Ou bien s’agissait-il de suggérer, au dessus du couple au parapluie, une sorte de menace, de potence virtuelle ?

La présence de la barre avec son crochet terminal a surtout une explication prosaïque : elle servait à appuyer, côté trottoir, une échelle pour monter réparer le réverbère.


Signes distinctifs

Caillebotte Rue de Paris, temps de pluie EchaffaudageCaillebotte Rue de Paris, temps de pluie Peintre

A proximité immédiate de l’échelle virtuelle que suggère la barre du réverbère, on découvre facilement deux échelles bien réelles :  à droite celle qu’un peintre en bâtiment porte sur son épaule comme une croix ; à gauche, l’échafaudage qui s’élève le long d’un immeuble, de l’autre côté de la place, au fond de la rue Clapeyron.
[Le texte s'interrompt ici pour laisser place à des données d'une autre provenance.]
(* ===== verification/Boot.v ===== *)
(** * Start-up ([bbl/minit.c], [bbl/init.c], [bbl/bbl.c])

    What runs between reset and the kernel: [machine_init] sets up the serial port, the
    status register, the hart's storage and the file layer, sizes memory, loads the kernel
    and leaves machine mode with [eret].  The state puts together the parts the other files
    model.  The writes to CSRs go through Rocket's legalisation ([csr.scala]).  The theorem
    follows the first hart from reset to the first instruction of the kernel. *)

From Stdlib Require Import ZArith Lia Bool List String Ascii.
From stdpp Require Import base gmap list.
From S2P Require Import Prelude Machine Memory Uart Console File Devices VM Mmap Loader.
Open Scope Z_scope.
Open Scope word_scope.

(** ** CSRs ([bbl/encoding.h], [rocket/src/main/scala/csr.scala]) *)
Definition MSTATUS_XS : Z := 0xC000.
Definition MSTATUS_VM : Z := 0x3E0000.
Definition PRV_U : Z := 0.
Definition PRV_S : Z := 1.
Definition VM_SV39 : Z := 9.
Definition MIP_MSIP : Z := 0x08.
Definition INSERT_FIELD (val which fieldval : Z) : Z :=
  bitand_not 64 val which ||| u64 (fieldval * (which &&& bitand_not 64 (2 ^ 64 - 1) (which - 1))).

(** The bits of a register that a write replaces. *)
Definition write_bits (mask old new : Z) : Z := bitand_not 64 old mask ||| (new &&& mask).

(** A privilege field keeps its value when the new one is the missing hypervisor mode. *)
Definition write_prv (field old new : Z) : Z :=
  if EXTRACT_FIELD new field =? 2 then old else write_bits field old new.

(** A write to [mstatus] on a core with supervisor mode; [rocc] says whether there is an
    accelerator, whose state [XS] describes. *)
Definition hw_write_mstatus (rocc : bool) (old new : Z) : Z :=
  let r := write_bits (SSTATUS_IE ||| MSTATUS_IE1 ||| MSTATUS_MPRV ||| MSTATUS_IE2 ||| MSTATUS_FS) old new in
  let r := write_prv MSTATUS_PRV r new in
  let r := write_prv MSTATUS_PRV1 r new in
  let r := write_prv MSTATUS_PRV2 r new in
  let vm := EXTRACT_FIELD new MSTATUS_VM in
  let r := if (vm =? 0) || (vm =? VM_SV39) then write_bits MSTATUS_VM r new else r in
  if rocc then write_bits MSTATUS_XS r new else r.

(** Reading shows [FS] and [XS] as off or dirty, and the summary bit. *)
Definition hw_read_mstatus (ms : Z) : Z :=
  let fs := if (ms &&& MSTATUS_FS) =? 0 then 0 else MSTATUS_FS in
  let xs := if (ms &&& MSTATUS_XS) =? 0 then 0 else MSTATUS_XS in
  let sd := if (fs =? 0) && (xs =? 0) then 0 else 2 ^ 63 in
  bitand_not 64 ms (MSTATUS_FS ||| MSTATUS_XS ||| 2 ^ 63) ||| fs ||| xs ||| sd.

(** The value after reset: machine mode, interrupts off. *)
Definition reset_mstatus : Z := 0x36.

(** Writable bits of [mip] and [mie]; [mepc] is a multiple of 4. *)
Definition hw_write_mip (old new : Z) : Z := write_bits (MIP_SSIP ||| MIP_STIP ||| MIP_MSIP) old new.
Definition hw_write_mie (old new : Z) : Z := write_bits (MIP_SSIP ||| MIP_STIP ||| MIP_MSIP ||| MIP_MTIP) old new.
Definition hw_write_mepc (v : Z) : Z := bitand_not 64 v 3.

(** ** The machine *)
Record boot (F FIL U : Type) := BootState {
  b_vm : vm F FIL; b_uart : U; b_cpu : mach;
  mtimecmp : Z; b_mip : Z; mie : Z; tag_ctrl : Z;
  elf_loaded : Z; b_hls : hls_t;
}.
Arguments BootState {F FIL U}. Arguments b_vm {F FIL U}. Arguments b_uart {F FIL U}. Arguments b_cpu {F FIL U}.
Arguments mtimecmp {F FIL U}. Arguments b_mip {F FIL U}. Arguments mie {F FIL U}. Arguments tag_ctrl {F FIL U}.
Arguments elf_loaded {F FIL U}. Arguments b_hls {F FIL U}.

Section Boot.
Context {F FIL U : Type} `{FatFs F FIL} `{UartDevice U}.
Abbreviation state := (boot F FIL U).
(** Outside the sources: [mcpuid], the accelerator, the unused half of a single in a
    register, [f_mount], the end of the image and where the locals lie. *)
Variable cpuid : Z.
Variable rocc : bool.
Variable fp_hi : Z -> Z.
Variable f_mount : F -> F.
Variable lay : layout.
Variable _end eh64 phdrs : Z.

Definition set_b_vm v (b : state) : state := BootState v (b_uart b) (b_cpu b) (mtimecmp b) (b_mip b) (mie b) (tag_ctrl b) (elf_loaded b) (b_hls b).
Definition set_b_uart v (b : state) : state := BootState (b_vm b) v (b_cpu b) (mtimecmp b) (b_mip b) (mie b) (tag_ctrl b) (elf_loaded b) (b_hls b).
Definition set_b_cpu v (b : state) : state := BootState (b_vm b) (b_uart b) v (mtimecmp b) (b_mip b) (mie b) (tag_ctrl b) (elf_loaded b) (b_hls b).
Definition set_mtimecmp v (b : state) : state := BootState (b_vm b) (b_uart b) (b_cpu b) v (b_mip b) (mie b) (tag_ctrl b) (elf_loaded b) (b_hls b).
Definition set_b_mip v (b : state) : state := BootState (b_vm b) (b_uart b) (b_cpu b) (mtimecmp b) v (mie b) (tag_ctrl b) (elf_loaded b) (b_hls b).
Definition set_mie v (b : state) : state := BootState (b_vm b) (b_uart b) (b_cpu b) (mtimecmp b) (b_mip b) v (tag_ctrl b) (elf_loaded b) (b_hls b).
Definition set_tag_ctrl v (b : state) : state := BootState (b_vm b) (b_uart b) (b_cpu b) (mtimecmp b) (b_mip b) (mie b) v (elf_loaded b) (b_hls b).
Definition set_elf_loaded v (b : state) : state := BootState (b_vm b) (b_uart b) (b_cpu b) (mtimecmp b) (b_mip b) (mie b) (tag_ctrl b) v (b_hls b).
Definition set_b_hls v (b : state) : state := BootState (b_vm b) (b_uart b) (b_cpu b) (mtimecmp b) (b_mip b) (mie b) (tag_ctrl b) (elf_loaded b) v.

Definition on_vm {A} : ST (vm F FIL) A -> ST state A := zoom b_vm set_b_vm.
Definition on_uart {A} : ST U A -> ST state A := zoom b_uart set_b_uart.
Definition on_cpu {A} : ST mach A -> ST state A := zoom b_cpu set_b_cpu.
Definition message (text : list Z) : ST state unit := on_uart (uart_send_string text).

(** [supports_extension(ext)]. *)
Definition supports_extension (ext : Ascii.ascii) : bool :=
  negb ((cpuid &&& (1 <<< (Z.of_nat (Ascii.nat_of_ascii ext) - 65))) =? 0).

(** ** [minit.c] *)
Definition initial_mstatus : Z :=
  let ms := 0 in
  let ms := INSERT_FIELD ms MSTATUS_PRV PRV_M in
  let ms := INSERT_FIELD ms MSTATUS_PRV1 PRV_S in
  let ms := INSERT_FIELD ms MSTATUS_PRV2 PRV_U in
  let ms := INSERT_FIELD ms MSTATUS_IE2 1 in
  let ms := INSERT_FIELD ms MSTATUS_VM VM_SV39 in
  let ms := INSERT_FIELD ms MSTATUS_FS 3 in
  INSERT_FIELD ms MSTATUS_XS 3.

Definition set_have_vm (v : Z) (s : vm F FIL) : vm F FIL :=
  Vm (current s) (mem_size s) (vmrs s) (root_page_table s) (first_free_page s) (next_free_page s) (free_pages s) (vm_lock s) (sptbr s) v (vfs s).

Definition mstatus_init : ST state unit :=
  (if supports_extension "S"%char then ret tt else panic "supervisor support is required") ;;
  on_cpu (modify (fun m => set_mstatus (hw_write_mstatus rocc (mstatus m) initial_mstatus) m)) ;;
  let! ms := gets (fun b => hw_read_mstatus (mstatus (b_cpu b))) in
  (if negb (EXTRACT_FIELD ms MSTATUS_VM =? VM_SV39) then on_vm (modify (set_have_vm 0)) else ret tt) ;;
  (* the write to mtimecmp also clears the timer interrupt *)
  modify (fun b => set_mtimecmp 0 (set_b_mip (bitand_not 64 (b_mip b) MIP_MTIP) b)) ;;
  modify (fun b => set_b_mip (hw_write_mip (b_mip b) (bitand_not 64 (b_mip b) MIP_MSIP)) b) ;;
  modify (fun b => set_mie (hw_write_mie (mie b) (mie b ||| MIP_MSIP)) b).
Nous avons désormais plusieurs des signes distinctifs de la série : le réverbère, le peintre en bâtiment, et maintenant les deux échelles. Il ne nous manque plus que deux fiacres allant dans le même sens : ils y sont bien. Et deux hommes prenant une femme « en tenaille ». Ils y sont également.


Le gêneur au parapluie

Caillebotte Rue de Paris, temps de pluie Collision

Le vaste panorama urbain recèle une anecdote, une scène de genre,  entre les trois passants grandeur nature de la partie droite du tableau. Un couple élégant avance vers nous, l’homme donnant le bras à la femme : s’ils ne sont pas mariés (l’index de la main gauche de l’homme ne porte pas de bague), on ressent dans la complémentarité de leur posture une harmonie profonde : il s’agit d’un couple constitué, fusionné sous ce refuge mobile que constitue le parapluie pour deux (exemplaire unique dans le tableau).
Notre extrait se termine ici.